Selain di media sosial, sejumlah media massa China juga secara terbuka menyiarkan pandangan negatif terhadap unjuk rasa Hong Kong. Global Times, media yang dikelola China, dan kantor berita Xinhua secara terbuka menyebut, pengunjuk rasa telah melakukan terorisme. Media-media itu mendorong pengerahan pasukan China di Hong Kong.
Ancaman
Sejumlah media juga menyiarkan ancaman selain pengerahan pasukan. Media mengingatkan ketergantungan Hong Kong pada China. Pangan segar, air, hingga energi dipasok China dalam jumlah besar ke Hong Kong. Pemerintah Hong Kong mengakui hal itu dalam sejumlah laporan pertanggungjawaban tahunan.
Pada 2017/2018, Hong Kong mengimpor 664 juta meter kubik air atau setara 67 persen kebutuhan kota itu dari China. Sisanya dipenuhi dari waduk-waduk di sekitar Hong Kong. Ketergantungan Hong Kong pada Beijing juga terjadi dalam hal makanan. Setidaknya 90 persen kebutuhan sayuran segar dan daging babi segar Hong Kong dibeli dari China.

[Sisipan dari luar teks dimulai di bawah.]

(** Above the coarsest level some axis can still be halved, and then
    [get_rdir] halves exactly the axes that are free and can be halved. *)
Lemma get_rdir_steps (grid : TensorMesh) (v : Var) (level : nat) :
  good_var v -> on_level v grid level -> level <> clevel_rdir v ->
  steps (get_rdir grid v) =
    (if halvable (nCx grid) && negb (v_rdir v =? 1) then 2 else 1,
     if halvable (nCy grid) && negb (v_rdir v =? 2) then 2 else 1,
     if halvable (nCz grid) && negb (v_rdir v =? 3) then 2 else 1).
Proof.
  intros ((c0 & c1 & c2 & Hcl & H0 & H1 & H2) & Hr & _) (Hle & Ax & Ay & Az) Hne.
  assert (Hlt : level < clevel_rdir v) by lia. clear Hle Hne.
  unfold get_rdir. rewrite !halvable_blocked.
  unfold clevel_rdir in Hlt. rewrite Hcl in Hlt. unfold axis_ok in *.
  assert (Hx : v_rdir v <> 1 -> level < c0 -> halvable (nCx grid) = true).
  { intros Hn Hl. apply halvings_pos. rewrite Ax; [lia |].
    apply negb_true_iff, Nat.eqb_neq, Hn. }
  assert (Hy : v_rdir v <> 2 -> level < c1 -> halvable (nCy grid) = true).
  { intros Hn Hl. apply halvings_pos. rewrite Ay; [lia |].
    apply negb_true_iff, Nat.eqb_neq, Hn. }
  assert (Hz : v_rdir v <> 3 -> level < c2 -> halvable (nCz grid) = true).
  { intros Hn Hl. apply halvings_pos. rewrite Az; [lia |].
    apply negb_true_iff, Nat.eqb_neq, Hn. }
  clear Ax Ay Az H0 H1 H2 Hcl.
  destruct (v_rdir v) as [| [| [| [| r]]]]; try lia; simpl in Hlt |- *;
    unfold max3 in Hlt;
    destruct (halvable (nCx grid)) eqn:Ex, (halvable (nCy grid)) eqn:Ey,
             (halvable (nCz grid)) eqn:Ez; try reflexivity; exfalso;
    repeat match goal with
    | H : _ -> _ -> false = true |- _ =>
        first [ specialize (H ltac:(lia)) | clear H ]
    | H : _ -> _ -> true = true |- _ => clear H
    end;
    repeat match goal with
    | H : ?l < ?c -> false = true |- _ =>
        assert (c <= l) by (destruct (Nat.le_gt_cases c l) as [G | G];
                            [exact G | discriminate (H G)]);
        clear H
    end; lia.
Qed.

Lemma good_steps_get_rdir (grid : TensorMesh) (v : Var) (level : nat) :
  good_var v -> on_level v grid level -> level <> clevel_rdir v ->
  good_steps (vnC grid) (get_rdir grid v).
Proof.
  intros Hg Hl Hne. unfold good_steps.
  rewrite (get_rdir_steps grid v level Hg Hl Hne). simpl.
  repeat split;
    match goal with
    | |- (if ?b && _ then _ else _) = 2 -> _ => destruct b; simpl; [reflexivity |]
    end; discriminate.
Qed.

Sementara 100 persen daging sapi segar dan 66 persen telur didatangkan dari China.
Di sektor energi, 100 persen gas alam dan 99 persen elpiji Hong Kong dipasok China. Adapun 25 persen kebutuhan listrik Hong Kong dipasok dari PLTN di Guangdong. Sementara salah satu PLTA di Guangzhou memasok hingga 1.200 megawatt listrik ke Hong Kong.
Dengan kebutuhan-kebutuhan vital itu, tidak heran jika media-media China mengingatkan bahwa Hong Kong dalam bahaya jika Beijing memutuskan pengurangan pasokan ke sana. (AP/AFP/REUTERS/JOS)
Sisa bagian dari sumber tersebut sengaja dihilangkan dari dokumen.